Soon after, we set our sights on Life on Earth on Mt Habrich, five 60-meter pitches of amazing granite high in the alpine above Squamish. I dropped a cam on the first pitch (and later bought beers as a penalty) but redeemed myself two pitches later by pulling off a tricky lead. It was mildly scary and I had to try pretty hard, but it felt great to send the pitch. Standing on top and looking out over our hometown felt so good. It was one of the finest climbs I’ve ever done—the situation, exposure and climbing was superb. I wanted more. Taran was keen and so I planned to get more up to speed (read that as better at placing gear—and not dropping any) and go for a bigger trip at the end of the summer. It felt good to have something to work towards.
When the time came to go, the weather was looking best in Washington Pass, so we packed up the truck and hit the road with two racks of gear, a couple of ropes, and more chocolate covered pretzels than two people should ever have (damn you Trader Joes!). We warmed up on a few routes on the pristine granite of Liberty Bell and North Winter Spires. Taran still had to tackle all the hard pitches, but it was great to be up there and getting back into it.

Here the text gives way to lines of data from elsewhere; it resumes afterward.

(** X16. The display lines of a parsed scan are empty exactly when its
    type is not a GS1 type: a GS1 result always shows at least the line of
    the identifier, and a scan that the library does not take apart shows
    nothing. *)
Theorem display_empty_iff (decode : str -> Gs1.decoded) (raw : str) :
  formatGs1AsKeyValueLines (parseBarcodeToData decode raw) = [] <->
  is_gs1 (type (parseBarcodeToData decode raw)) = false.
Proof.
  destruct (parseBarcodeToData_cases decode raw)
    as [[Hn ->]|[[Hn ->]|(Hn & g & b & e & s & Hs & ->)]].
  - split; reflexivity.
  - unfold undecoded, formatGs1AsKeyValueLines. cbn [type upc_gtin batch expiry serial].
    rewrite inferRawType_not_gs1, andb_false_r. split; reflexivity.
  - cbn [type]. rewrite inferGS1Variant_gs1. split; [|discriminate].
    unfold formatGs1AsKeyValueLines. cbn [type upc_gtin batch expiry serial].
    rewrite inferGS1Variant_gs1, andb_true_r.
    assert (Hu : Gs1.nonempty (if Gs1.nonempty g then g else preprocessScan raw) = true).
    { destruct (Gs1.nonempty g) eqn:Hg; [exact Hg|].
      destruct (preprocessScan raw); [contradiction|reflexivity]. }
    rewrite Hu. unfold push_if.
    repeat match goal with
           | |- context [if LabelFormats.truthy ?c then _ else _] =>
               destruct (LabelFormats.truthy c)
           end; cbn; discriminate.
Qed.


Lemma parseBarcodeToData_identifier_witness :
  preprocessScan $" 12345678 " <> [] /\
  Dashboard.raw (parseBarcodeToData rejecting_decoder $" 12345678 ") = Some $" 12345678 ".
Proof.
  split; [discriminate|].
  apply (proj1 (proj2 (parseBarcodeToData_identifier rejecting_decoder $" 12345678 "))).
  discriminate.
Defined.

Lemma display_empty_iff_witness :
  formatGs1AsKeyValueLines (parseBarcodeToData rejecting_decoder $"12345678") = [].
Proof.
  apply (proj2 (display_empty_iff rejecting_decoder $"12345678")). reflexivity.
Defined.

End DashboardFacts.

(** ** Showing an expiry and reading it back *)

Module DisplayFacts.
Import ReAnalysis CharFacts StrFacts ShapeFacts ReMap YymmddFacts DigitFacts.
Import Dashboard.

Lemma month_table_cases (k m : str) :
  lookup k month_table = Some m -> In (k, m) month_table.
Proof.
  unfold month_table. simpl.
  repeat match goal with
         | |- (if Str.eqb k ?x then _ else _) = _ -> _ =>
             let E := fresh "E" in
             destruct (Str.eqb k x) eqn:E;
             [apply eqb_eq in E; subst k; intros [= <-]; tauto|]
         end.
  discriminate.
Qed.

Ltac each_entry H :=
  unfold month_table in H; simpl in H;
  repeat destruct H as [H|H]; try contradiction; injection H as <- <-.

Lemma display_ym (a b c d : ascii) (name mm : str) :
  is_digit a = true -> is_digit b = true -> is_digit c = true -> is_digit d = true ->
  In (name, mm) month_table ->
  formatExpiryDisplay ([a; b; c; d] ++ $"-" ++ mm) = name ++ $" " ++ [a; b; c; d].
Proof.
  intros Ha Hb Hc Hd Hm.
  each_entry Hm; unfold formatExpiryDisplay;
    cbn [app list_ascii_of_string Gs1.nonempty negb orb];
    (rewrite plain_trim by (repeat constructor; (now apply digit_plain) || reflexivity));
    cbn [Gs1.nonempty negb]; unfold re_display; run_pattern; reflexivity.
Qed.

Lemma display_ymd (a b c d d1 d2 : ascii) (name mm : str) :
  is_digit a = true -> is_digit b = true -> is_digit c = true -> is_digit d = true ->
  is_digit d1 = true -> is_digit d2 = true ->
  In (name, mm) month_table ->
  formatExpiryDisplay ([a; b; c; d] ++ $"-" ++ mm ++ $"-" ++ [d1; d2])
  = [d1; d2] ++ $" " ++ name ++ $" " ++ [a; b; c; d].
Proof.
  intros Ha Hb Hc Hd Hd1 Hd2 Hm.
  each_entry Hm; unfold formatExpiryDisplay;
    cbn [app list_ascii_of_string Gs1.nonempty negb orb];
    (rewrite plain_trim by (repeat constructor; (now apply digit_plain) || reflexivity));
    cbn [Gs1.nonempty negb]; unfold re_display; run_pattern; reflexivity.
Qed.

(** X17. [formatExpiryDisplay] shows a text YYYY-MM whose month is 01 to
    12 as the month name and the year, and a text YYYY-MM-DD as day, month
    name and year. *)
Theorem formatExpiryDisplay_date (y : str) (name mm : str) (d1 d2 : ascii) :
  shaped is_digit 4 4 y -> lookup name month_table = Some mm ->
  is_digit d1 = true -> is_digit d2 = true ->
  formatExpiryDisplay (y ++ $"-" ++ mm) = name ++ $" " ++ y /\
  formatExpiryDisplay (y ++ $"-" ++ mm ++ $"-" ++ [d1; d2])
  = [d1; d2] ++ $" " ++ name ++ $" " ++ y.
Proof.
  intros Hy Hm Hd1 Hd2.
  apply shaped4 in Hy as (a & b & c & d & -> & Ha & Hb & Hc & Hd).
  apply month_table_cases in Hm.
  split; [now apply display_ym|now apply display_ymd].
Qed.

Lemma formatExpiryDisplay_date_witness :
  formatExpiryDisplay ($"2027" ++ $"-" ++ $"03") = $"MAR" ++ $" " ++ $"2027" /\
  formatExpiryDisplay ($"2027" ++ $"-" ++ $"03" ++ $"-" ++ ["1"%char; "5"%char])
  = ["1"%char; "5"%char] ++ $" " ++ $"MAR" ++ $" " ++ $"2027".
Proof.
  apply (formatExpiryDisplay_date $"2027" $"MAR" $"03" "1" "5");
    [split; [repeat constructor|simpl; lia]|reflexivity|reflexivity|reflexivity].
Defined.

Lemma toUpperCase_app (x y : str) :
  Str.toUpperCase (x ++ y) = Str.toUpperCase x ++ Str.toUpperCase y.
Proof. unfold Str.toUpperCase. apply flat_map_app. Qed.

Lemma name_year_plain (a b c d : ascii) (name mm : str) :
  is_digit a = true -> is_digit b = true -> is_digit c = true -> is_digit d = true ->
  In (name, mm) month_table ->
  Str.trim (name ++ $" " ++ [a; b; c; d]) = name ++ $" " ++ [a; b; c; d] /\
  Str.toUpperCase (name ++ $" " ++ [a; b; c; d]) = name ++ $" " ++ [a; b; c; d].
Proof.
  intros Ha Hb Hc Hd Hm. split.
  - apply trim_tight_id.
    each_entry Hm; (split; [reflexivity|simpl; now apply digit_not_space]).
  - rewrite !toUpperCase_app.
    rewrite (plain_upper [a; b; c; d]) by (repeat constructor; now apply digit_plain).
    each_entry Hm; reflexivity.
Qed.

Lemma read_back_registry (a b c d : ascii) (name mm : str) :
  is_digit a = true -> is_digit b = true -> is_digit c = true -> is_digit d = true ->
  In (name, mm) month_table ->
  LabelFormats.normalizeExpiry (name ++ $" " ++ [a; b; c; d]) = [a; b; c; d] ++ $"-" ++ mm.
Proof.
  intros Ha Hb Hc Hd Hm.
  each_entry Hm; unfold LabelFormats.normalizeExpiry, LabelFormats.month_branch,
    LabelFormats.re_yyyyMmm, LabelFormats.re_mmmYyyy; run_pattern; reflexivity.
Qed.

Lemma read_back_mapping (a b c d : ascii) (name mm : str) :
  is_digit a = true -> is_digit b = true -> is_digit c = true -> is_digit d = true ->
  In (name, mm) month_table ->
  LabelPatterns.normalizeExpiryForMapping (name ++ $" " ++ [a; b; c; d])
  = [a; b; c; d] ++ $"-" ++ mm.
Proof.
  intros Ha Hb Hc Hd Hm.
  destruct (name_year_plain a b c d name mm Ha Hb Hc Hd Hm) as [Ht Hu].
  unfold LabelPatterns.normalizeExpiryForMapping. rewrite Ht, Hu. cbv zeta.
  each_entry Hm; unfold LabelPatterns.month_branch, LabelPatterns.re_yyyyMmm,
    LabelPatterns.re_mmmYyyy; run_pattern; reflexivity.
Qed.

(** X18. An expiry YYYY-MM with a month 01 to 12 that the dashboard shows
    with [formatExpiryDisplay] is read back to the same YYYY-MM by each of
    the three normalizers: the one of the OCR format registry, the one of
    the field registry and the one of the mapper. *)
Theorem display_read_back (y : str) (name mm : str) :
  shaped is_digit 4 4 y -> lookup name month_table = Some mm ->
  let shown := formatExpiryDisplay (y ++ $"-" ++ mm) in
  LabelFormats.normalizeExpiry shown = y ++ $"-" ++ mm /\
  LabelPatterns.normalizeExpiryForMapping shown = y ++ $"-" ++ mm /\
  Mapper.normalizeExpiry shown = y ++ $"-" ++ mm.
Proof.
  intros Hy Hm. cbv zeta.
  apply shaped4 in Hy as (a & b & c & d & -> & Ha & Hb & Hc & Hd).
  apply month_table_cases in Hm.
  rewrite (display_ym a b c d name mm Ha Hb Hc Hd Hm).
  split; [now apply read_back_registry|].
  pose proof (read_back_mapping a b c d name mm Ha Hb Hc Hd Hm) as Hr.
  split; [exact Hr|].
  destruct (name_year_plain a b c d name mm Ha Hb Hc Hd Hm) as [Ht _].
  unfold Mapper.normalizeExpiry. rewrite Ht. cbv zeta. rewrite Hr.
  replace (Str.eqb _ _) with false; [reflexivity|].
  symmetry. apply eqb_neq. intros E. apply (f_equal (@length ascii)) in E.
  rewrite !length_app in E. each_entry Hm; simpl in E; discriminate.
Qed.

Lemma display_read_back_witness :
  let shown := formatExpiryDisplay ($"2027" ++ $"-" ++ $"03") in
  LabelFormats.normalizeExpiry shown = $"2027" ++ $"-" ++ $"03" /\
  LabelPatterns.normalizeExpiryForMapping shown = $"2027" ++ $"-" ++ $"03" /\
  Mapper.normalizeExpiry shown = $"2027" ++ $"-" ++ $"03".
Proof.
  apply (display_read_back $"2027" $"MAR" $"03");
    [split; [repeat constructor|simpl; lia]|reflexivity].
Defined.

End DisplayFacts.

(** ** The dates of the capture SDK *)

Module LabelFieldsFacts.
Import StrFacts ShapeFacts DigitFacts MapperExpiryFacts.
Import LabelFields.

Lemma month_numeral (m : Z) : (0 <= m <= 99)%Z -> shaped is_digit 1 2 (Str.of_Z m).
Proof.
  intros H.
  assert (Hall : forallb (numeral_ok 1 2) (seq 0 100) = true) by (vm_compute; reflexivity).
  rewrite forallb_forall in Hall. specialize (Hall (Z.to_nat m)). rewrite in_seq in Hall.
  assert (Hn : numeral_ok 1 2 (Z.to_nat m) = true) by (apply Hall; lia).
  unfold numeral_ok in Hn. rewrite Z2Nat.id in Hn by lia.
  apply andb_prop in Hn as [Hn H3]. apply andb_prop in Hn as [H1 H2].
  apply Nat.leb_le in H2, H3. split; [|lia].
  apply Forall_forall. now apply forallb_forall.
Qed.

(** X19. [formatExpiry] on a year whose numeral has four digits and a
    month from 0 to 99 gives the text YYYY-MM, the month padded to two
    digits, whether or not a day is given; the mapper's normalizer leaves
    that text as it is. *)
Theorem formatExpiry_calendar (day : option Z) (month year : Z) :
  shaped is_digit 4 4 (Str.of_Z year) -> (0 <= month <= 99)%Z ->
  formatExpiry day (Some month) (Some year)
  = Str.of_Z year ++ $"-" ++ Str.padStart0 2 (Str.of_Z month) /\
  is_ym (formatExpiry day (Some month) (Some year)) = true /\
  Mapper.normalizeExpiry (formatExpiry day (Some month) (Some year))
  = formatExpiry day (Some month) (Some year).
Proof.
  intros Hy Hm.
  apply month_numeral, pad2_shaped in Hm.
  assert (He : formatExpiry day (Some month) (Some year)
               = Str.of_Z year ++ $"-" ++ Str.padStart0 2 (Str.of_Z month)).
  { unfold formatExpiry. destruct day as [d|]; [|reflexivity].
    now apply slice7_build. }
  rewrite He. split; [reflexivity|].
  pose proof (is_ym_build _ _ Hy Hm) as Hym.
  split; [exact Hym|]. now apply normalizers_keep_ym.
Qed.

Lemma formatExpiry_calendar_witness :
  formatExpiry (Some 15%Z) (Some 3%Z) (Some 2027%Z) = $"2027-03".
Proof.
  rewrite (proj1 (formatExpiry_calendar (Some 15%Z) 3 2027
                    ltac:(split; [repeat constructor|simpl; lia]) ltac:(lia))).
  reflexivity.
Defined.

End LabelFieldsFacts.

(** ** An OCR text without content *)

Module BlankFacts.
Import StrFacts.
Import LabelFormats.

Lemma drop_while_all p (s : str) :
  Forall (fun c => p c = true) s -> Str.drop_while p s = [].
Proof. induction 1 as [|c s Hc _ IH]; simpl; [reflexivity|]. now rewrite Hc. Qed.

Lemma trim_blank (s : str) : Forall (fun c => is_space c = true) s -> Str.trim s = [].
Proof.
  intros H. unfold Str.trim, Str.trimEnd, Str.trimStart.
  now rewrite (drop_while_all _ s H).
Qed.

Lemma collapse_ws_blank (s : str) :
  Forall (fun c => is_space c = true) s ->
  Forall (fun c => is_space c = true) (Str.collapse_ws s).
Proof.
  induction 1 as [|c s Hc Hs IH]; [constructor|].
  simpl. rewrite Hc. destruct s as [|d s]; [repeat constructor|].
  inversion Hs as [|? ? Hd _]; subst. now rewrite Hd.
Qed.

Lemma split_lines_blank_upto (n : nat) (s cur : str) :
  length s <= n ->
  Forall (fun c => is_space c = true) s -> Forall (fun c => is_space c = true) cur ->
  Forall (fun l => Forall (fun c => is_space c = true) l) (Str.split_lines_aux cur s).
Proof.
  revert s cur. induction n as [|n IH]; intros s cur Hn Hs Hcur.
  - destruct s; [|simpl in Hn; lia]. simpl. constructor; [now apply Forall_rev|constructor].
  - destruct s as [|c s].
    { simpl. constructor; [now apply Forall_rev|constructor]. }
    inversion Hs as [|? ? Hc Hs']; subst. simpl in Hn.
    assert (Hcc : Forall (fun c => is_space c = true) (c :: cur)) by now constructor.
    simpl. destruct (Ascii.eqb c "010"%char).
    + constructor; [now apply Forall_rev|]. apply IH; [lia|assumption|constructor].
    + destruct (Ascii.eqb c "013"%char).
      * destruct s as [|d s]; [apply IH; [simpl; lia|assumption|assumption]|].
        inversion Hs' as [|? ? Hd Hs'']; subst. simpl in Hn.
        destruct (Ascii.eqb d "010"%char).
        -- constructor; [now apply Forall_rev|].
           apply IH; [lia|assumption|constructor].
        -- apply IH; [simpl; lia|assumption|assumption].
      * apply IH; [lia|assumption|assumption].
Qed.

Lemma split_lines_blank (s : str) :
  Forall (fun c => is_space c = true) s ->
  Forall (fun l => Forall (fun c => is_space c = true) l) (Str.split_lines s).
Proof.
  intros H. apply (split_lines_blank_upto (length s)); [lia|assumption|constructor].
Qed.

Lemma no_lines (l : list str) :
  Forall (fun x => Forall (fun c => is_space c = true) x) l ->
  filter (fun s => negb (Str.eqb s [])) (map Str.trim l) = [].
Proof.
  induction 1 as [|x l Hx _ IH]; [reflexivity|].
  simpl. now rewrite (trim_blank x Hx), IH.
Qed.
Lemma distinct_NoDup seen xs : NoDup (JS.distinct seen xs).
Proof.
  revert seen. induction xs as [|x r IH]; intros seen; simpl.
  - constructor.
  - case_bool_decide; [apply IH|].
    constructor; [|apply IH].
    rewrite distinct_elem. set_solver.
Qed.

Section StoreFacts.
Context `{Runtime}.
Import AppStore.

Lemma highlightsOf_elem l d : d ∈ highlightsOf l <-> d ∈ map domain l.
Proof. unfold highlightsOf, JS.arrayFromSet. rewrite distinct_elem. set_solver. Qed.

Lemma highlightsOf_NoDup l : NoDup (highlightsOf l).
Proof. apply distinct_NoDup. Qed.

Lemma step_NoDup s a :
  NoDup (highlightedAreas s) -> NoDup (highlightedAreas (step s a)).
Proof.
  intros Hs. destruct a; simpl; try done.
  - unfold setSearchQuery.
    destruct (fuse s), (appData s); simpl;
      first [apply highlightsOf_NoDup | constructor].
  - unfold setFilters.
    destruct (fuse s), (appData s); simpl;
      first [apply highlightsOf_NoDup | done].
  - constructor.
  - unfold highlightDomain, JS.arrayIncludes.
    case_bool_decide as Hd; simpl; [done|].
    apply NoDup_app. split; [done|]. split; [|apply NoDup_singleton].
    intros x Hx Hx'. apply list_elem_of_singleton in Hx'. by subst.
  - constructor.
Qed.

(** C10.  Whatever actions the store has processed since it was created,
    [highlightedAreas] holds no domain twice. *)
Theorem highlightedAreas_NoDup (l : list Action) :
  NoDup (highlightedAreas (run initial l)).
Proof.
  assert (Hgen : forall s, NoDup (highlightedAreas s) ->
                           NoDup (highlightedAreas (run s l))).
  { unfold run. induction l as [|a l IH]; intros s Hs; simpl; [done|].
    apply IH. by apply step_NoDup. }
  apply Hgen. constructor.
Qed.

Lemma step_hasData s a : hasData s -> hasData (step s a).
Proof.
  intros [[fu Hfu] [data Hdata]]. unfold hasData.
  destruct a; simpl;
    unfold setSearchQuery, setFilters, highlightDomain;
    rewrite ?Hfu, ?Hdata; try destruct (negb _); simpl;
    rewrite ?Hfu, ?Hdata; split; by eexists.
Qed.

Lemma run_hasData s l : hasData s -> hasData (run s l).
Proof.
  unfold run. revert s. induction l as [|a l IH]; intros s Hs; simpl; [done|].
  apply IH. by apply step_hasData.
Qed.

Lemma step_keeps_data s a :
  isSetAppData a = false ->
  appData (step s a) = appData s /\ fuse (step s a) = fuse s /\
  domainMap (step s a) = domainMap s.
Proof.
  destruct a; simpl; try done; intros _.
  - unfold setSearchQuery. by destruct (fuse s), (appData s).
  - unfold setFilters. by destruct (fuse s), (appData s).
  - unfold highlightDomain. by destruct (negb _).
Qed.

(** *** The store against the coordinator of the specification *)

Lemma eqField_decide (o : option string) (v : string) :
  eqField o v = bool_decide (o = Some v).
Proof.
  destruct o as [w|]; simpl; [|done].
  destruct (String.eqb_spec w v) as [-> | Hne]; case_bool_decide; congruence.
Qed.

(** The conditions the store pushes accept exactly what the predicates of
    section 4.4 accept. *)
Lemma passes_accepts (f : SearchFilters) (a : AreaData) :
  passes f a = Coordinator.accepts f a.
Proof.
  unfold passes, filterConditions, Coordinator.accepts.
  rewrite !forallb_app, !andb_assoc.
  assert (Hdns : forallb (fun c => c a)
            match dnsStatus f with Some v => [dnsCondition v] | None => [] end =
          Coordinator.dnsStatusOk f a).
  { unfold Coordinator.dnsStatusOk, dnsCondition.
    destruct (dnsStatus f); simpl; [|done]. by rewrite andb_true_r, eqField_decide. }
  assert (Hhttp : forallb (fun c => c a)
            match httpStatus f with Some v => [httpCondition v] | None => [] end =
          Coordinator.httpStatusOk f a).
  { unfold Coordinator.httpStatusOk, httpCondition.
    destruct (httpStatus f); simpl; [|done]. by rewrite andb_true_r, eqField_decide. }
  assert (Hwhois : forallb (fun c => c a)
            match whoisStatus f with Some v => [whoisCondition v] | None => [] end =
          Coordinator.whoisStatusOk f a).
  { unfold Coordinator.whoisStatusOk, whoisCondition.
    destruct (whoisStatus f); simpl; [|done]. by rewrite andb_true_r, eqField_decide. }
  assert (Hhas : forallb (fun c => c a)
            match f_hasAnalytics f with
            | Some v => [hasAnalyticsCondition v] | None => [] end =
          Coordinator.hasAnalyticsOk f a).
  { unfold Coordinator.hasAnalyticsOk, hasAnalyticsCondition.
    destruct (f_hasAnalytics f) as [v|]; simpl; [|done].
    destruct (hasAnalytics a), v; simpl; try case_bool_decide; try done; congruence. }
  assert (Hlen : forallb (fun c => c a)
            match domainLength f with
            | Some r => if JS.defined (min r) || JS.defined (max r)
                        then [domainLengthCondition r] else []
            | None => []
            end = Coordinator.domainLengthOk f a).
  { unfold Coordinator.domainLengthOk, domainLengthCondition.
    destruct (domainLength f) as [r|]; [|done].
    destruct (min r), (max r); simpl; by rewrite ?andb_true_r. }
  assert (Hdate : forallb (fun c => c a)
            match dateRange f with
            | Some r => if truthy (start r) || truthy (end_ r)
                        then [dateRangeCondition r] else []
            | None => []
            end = Coordinator.dateRangeOk f a).
  { unfold Coordinator.dateRangeOk, dateRangeCondition, Coordinator.notBefore,
      Coordinator.notAfter, JS.geNum, JS.leNum.
    destruct (dateRange f) as [r|]; [|done].
    destruct (start r) as [[|c0 s0]|], (end_ r) as [[|c1 s1]|]; simpl; try done;
      destruct (analytics a ≫= registered_at) as [[|c2 s2]|]; simpl; try done;
      by rewrite ?andb_true_r. }
  assert (Hns : forallb (fun c => c a)
            match hasNameservers f with
            | Some v => [nameserversCondition v] | None => [] end =
          Coordinator.hasNameserversOk f a).
  { unfold Coordinator.hasNameserversOk, nameserversCondition.
    destruct (hasNameservers f) as [v|]; simpl; [|done].
    destruct v, (analytics a ≫= nameservers) as [[|n ns]|]; simpl;
      try case_bool_decide; try done; congruence. }
  by rewrite Hdns, Hhttp, Hwhois, Hhas, Hlen, Hdate, Hns.
Qed.

(** [applyFilters], early return included, is step 5 of the algorithm. *)
Lemma applyFilters_accepts (l : list AreaData) (f : SearchFilters) :
  applyFilters l f = List.filter (Coordinator.accepts f) l.
Proof.
  rewrite applyFilters_filter. apply List.filter_ext, passes_accepts.
Qed.

(** The candidate list of the store is that of steps 1 to 4 when the index
    is the one of the registry and the index honours its limit. *)
Lemma searchCandidates_candidates (fu : Fuse) (data : AppData) (q : string) :
  (forall l t, length (fuseSearch l t Coordinator.CAP) <= Coordinator.CAP)%nat ->
  docs fu = areas data ->
  searchCandidates fu data q = Coordinator.candidates (areas data) q.
Proof.
  intros Hlimit Hdocs. unfold searchCandidates, Coordinator.candidates.
  rewrite Hdocs. destruct (JS.trim q) as [|c [|c' r]]; simpl; try done.
  symmetry. apply take_ge, Hlimit.
Qed.

Lemma highlightsOf_set (l : list AreaData) :
  (list_to_set (highlightsOf l) : gset string) = Coordinator.highlightedDomains l.
Proof.
  unfold Coordinator.highlightedDomains. apply set_eq. intros d.
  by rewrite !elem_of_list_to_set, highlightsOf_elem.
Qed.

(** One action keeps the two facts the flags stand for. *)
Lemma step_tracked (data : AppData) (s : State) (a : Action) (b u : bool) :
  (forall l t, length (fuseSearch l t Coordinator.CAP) <= Coordinator.CAP)%nat ->
  appData s = Some data -> fuse s = Some {| docs := areas data |} ->
  isSetAppData a = false ->
  (if b then results s = Coordinator.compute (areas data) (query s) (filters s)
   else query s = "" /\ filters s = noFilters /\ results s = []) ->
  (u = true -> (list_to_set (highlightedAreas s) : gset string) =
               Coordinator.highlightedDomains (results s)) ->
  (if searchedAfter b a
   then results (step s a) =
        Coordinator.compute (areas data) (query (step s a)) (filters (step s a))
   else query (step s a) = "" /\ filters (step s a) = noFilters /\
        results (step s a) = []) /\
  (untouchedAfter u a = true ->
   (list_to_set (highlightedAreas (step s a)) : gset string) =
   Coordinator.highlightedDomains (results (step s a))).
Proof.
  intros Hlimit Hdata Hfu Ha Hb Hu. destruct a; try discriminate; simpl.
  - unfold setSearchQuery. rewrite Hfu, Hdata. simpl. split.
    + by rewrite applyFilters_accepts, searchCandidates_candidates.
    + intros _. apply highlightsOf_set.
  - unfold setFilters. rewrite Hfu, Hdata. simpl. split.
    + by rewrite applyFilters_accepts, searchCandidates_candidates.
    + intros _. apply highlightsOf_set.
  - done.
  - split; [done|]. intros _. done.
  - split; [|done]. unfold highlightDomain. by destruct (negb _).
  - done.
Qed.

Lemma run_tracked (data : AppData) (acts : list Action) (s : State) (b u : bool) :
  (forall l t, length (fuseSearch l t Coordinator.CAP) <= Coordinator.CAP)%nat ->
  forallb (fun a => negb (isSetAppData a)) acts = true ->
  appData s = Some data -> fuse s = Some {| docs := areas data |} ->
  (if b then results s = Coordinator.compute (areas data) (query s) (filters s)
   else query s = "" /\ filters s = noFilters /\ results s = []) ->
  (u = true -> (list_to_set (highlightedAreas s) : gset string) =
               Coordinator.highlightedDomains (results s)) ->
  (if fold_left searchedAfter acts b
   then results (run s acts) =
        Coordinator.compute (areas data) (query (run s acts)) (filters (run s acts))
   else query (run s acts) = "" /\ filters (run s acts) = noFilters /\
        results (run s acts) = []) /\
  (fold_left untouchedAfter acts u = true ->
   (list_to_set (highlightedAreas (run s acts)) : gset string) =
   Coordinator.highlightedDomains (results (run s acts))).
Proof.
  intros Hlimit. unfold run. revert s b u.
  induction acts as [|a acts IH]; intros s b u Hacts Hdata Hfu Hb Hu; simpl.
  - done.
  - simpl in Hacts. apply andb_prop in Hacts as [Ha Hacts].
    apply negb_true_iff in Ha.
    destruct (step_keeps_data s a Ha) as (Hd' & Hf' & _).
    destruct (step_tracked data s a b u Hlimit Hdata Hfu Ha Hb Hu) as [Hb' Hu'].
    apply IH; try done; congruence.
Qed.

We saved the longest approach and most involved climb of our trip on the Wine Spires for the last day. We hauled our packs onto our backs well before the sun came up, skipped across a precarious log over a river and then grunted up the three thousand vertical feet to the bottom of the spire. In classic alpine fashion the route description was loose at best so we got lost on the first pitch. The next five hours of climbing went much better. Nice exposure on the route, followed by comfortable ledges for belaying. It was fun and things were going pretty smoothly. When we finally got off route again near the top, it almost felt good to have to work for it a little harder and get a little uncomfortable. Topping out felt that much better.
As we sat on top and watched the sun slip behind the westerly peaks, I reflected on my time as a climber and especially the past 10 years away from it. I can’t tell you exactly why I took that much time away from climbing. I’m not sure I feel the need to climb the hardest routes that I can again, but I want to have the movement and friendships back in my life.
One thing I learned is that skiing and climbing have one thing in common: it’s not important how hard the route you’re climbing is, how good the conditions you’re skiing are, or how big a grade you climb.
It’s all about friendships and how you carry yourself in the mountains. Because how you carry yourself in the mountains is how you carry yourself in life.
I’m looking forward to next summer’s climbing adventures. In fact, we’re already starting to plan them from the skin track.